ネモネア達は警備員の人混みをかいくぐって目的地の食堂に来た。中では警備委員が目の前の蛇腹髪の背の高い男に目を光らせていた。

「あやつ、只の人間ではないのぉ。恐らく、魔族じゃの...」

「えぇ、私もそう思います。」

シュンランが言うとミザァは頷く。

「あの蛇腹髪の男は恐らく、私達が出会った眼帯の男の仲間でしょう。しかし、この学園の警備を簡単に突破出来るとは……」

「取り敢えず奴を止めたいと....」

ネモネアとミザァはそう言うと4人は戦闘態勢に入る。それを見た蛇腹髪の男が笑い、そして男の周りに魔法陣が出現してそこから巨大な岩が現れて男の体にまるで鎧のように身に纏った。

「く、来るぞッ!」

警備委員が言うと男は岩の鎧を身に纏った状態で4人に突進して来た。それを見たシュンランは素早く魔法を放つと男の周りに竜巻が発生したが、その竜巻を男は腕で叩き落とした。

「……なッ!?ワタシの魔法を……!?」

「なら、これで!」

そう言ったミザァは魔方陣を出し、三女のレダシを召喚した。レダシは男の両手を掴み合って何とか止めた。

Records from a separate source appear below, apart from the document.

(** * AGMMRCalculator: the MMR pipeline of agmod-mmr-api

    A shallow embedding of [AGMMRCalculator] (the rating store, the
    per-match orchestration [processMatch] and its private helpers) and the
    properties its specification states about it.

    Numbers.  A JavaScript [number] is embedded as an exact rational [Q]:
    rounding error and overflow of the IEEE doubles are abstracted away, and
    the ratings, statistics and scores that come from outside are finite.
    The one special value the calculator itself can produce is [NaN], the
    result of dividing the empty sum 0 by the length 0 of an empty array;
    the averages and the differences computed from them therefore live in
    [number], which adds [NaN] to [Q].

    Exceptions.  A function that can throw returns a [result].

    Objects.  The records of a match are shared between [matchDetails] and
    the two rosters and are written in place: they are kept in a heap (the
    list [matchDetails] itself) and the rosters hold positions in it. *)

From Stdlib Require Import QArith Qround Qabs Qminmax Lqa.
From stdpp Require Import base option list strings gmap.

(** ** Numbers *)

Inductive number : Type :=
  | Num (q : Q)
  | NaN.

(** [x / n] for [n] the length of an array.  What the calculator divides by
    the length of an array is always a sum over that array, so that the
    divisor 0 only ever meets the empty sum 0, and [0 / 0] is [NaN]. *)
Definition div_length (x : Q) (n : nat) : number :=
  match n with
  | O => NaN
  | S _ => Num (x / inject_Z (Z.of_nat n))
  end.

(** [a - b]; [NaN] is contagious. *)
Definition nsub (a b : number) : number :=
  match a, b with
  | Num x, Num y => Num (x - y)
  | _, _ => NaN
  end.

(** [Math.abs]. *)
Definition nabs (a : number) : number :=
  match a with
  | Num x => Num (Qabs x)
  | NaN => NaN
  end.

(** [x < y] on finite numbers. *)
Definition Qlt_bool (x y : Q) : bool := negb (Qle_bool y x).

(** [a < b]: a comparison with [NaN] on either side is [false]. *)
Definition nlt (a b : number) : bool :=
  match a, b with
  | Num x, Num y => Qlt_bool x y
  | _, _ => false
  end.

(** [Math.round]: the nearest integer, a tie going up. *)
Definition Math_round (x : Q) : Q := inject_Z (Qfloor (x + (1 # 2))).

(** [Math.max], [Math.min], [Math.abs] on finite numbers. *)
Definition Math_max (a b : Q) : Q := Qmax a b.
Definition Math_min (a b : Q) : Q := Qmin a b.
Definition Math_abs (a : Q) : Q := Qabs a.

(** ** Exceptions *)

Inductive error : Type :=
  | TypeError              (* a property of [undefined] was read *)
  | InsufficientDataError  (* signalled by the performance evaluator *)
  | MalformedMatchError.   (* signalled by the team organizer *)

Inductive result (A : Type) : Type :=
  | Ok (a : A)
  | Err (e : error).
Arguments Ok {A} a.
Arguments Err {A} e.

Definition bind {A B : Type} (r : result A) (k : A -> result B) : result B :=
  match r with
  | Ok a => k a
  | Err e => Err e
  end.

Declare Scope result_scope.
Delimit Scope result_scope with result.
Notation "'try' x <- r ; k" := (bind r (fun x => k))
  (at level 10, x name, r at level 100, k at level 200,
   format "'[v' 'try'  x  <-  r ; '/' k ']'") : result_scope.
Local Open Scope result_scope.

(** [xs.map(f)] for an [f] that may throw: the first exception wins. *)
Fixpoint mapM {A B : Type} (f : A -> result B) (xs : list A) : result (list B) :=
  match xs with
  | [] => Ok []
  | x :: xs' =>
      try y <- f x;
      try ys <- mapM f xs';
      Ok (y :: ys)
  end.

「ネモネアさん!スモネアさん!ここは私達が何とかしますので、2人は早く主犯を止めてください!」

ミザァが言うとネモネアとスモネアは頷き、この場から離れた。

「ハァッ!」

シュンランが男の頭上から魔法を放つも男は岩の鎧で防ぐ。そのまま接近して素早く男に連撃を入れるもその全てが避けられる。しかし、その隙に警備員達が男を一斉に拘束魔法で動きを封じた。

「よし!今じゃッ!」

シュンランは高く飛び上がり魔力を込めた火玉を食らわせると同時に下から巨大な火柱を出して追撃していた。しかしそれでも男は一切、怯まずレダシと取っ組み合いをしていた。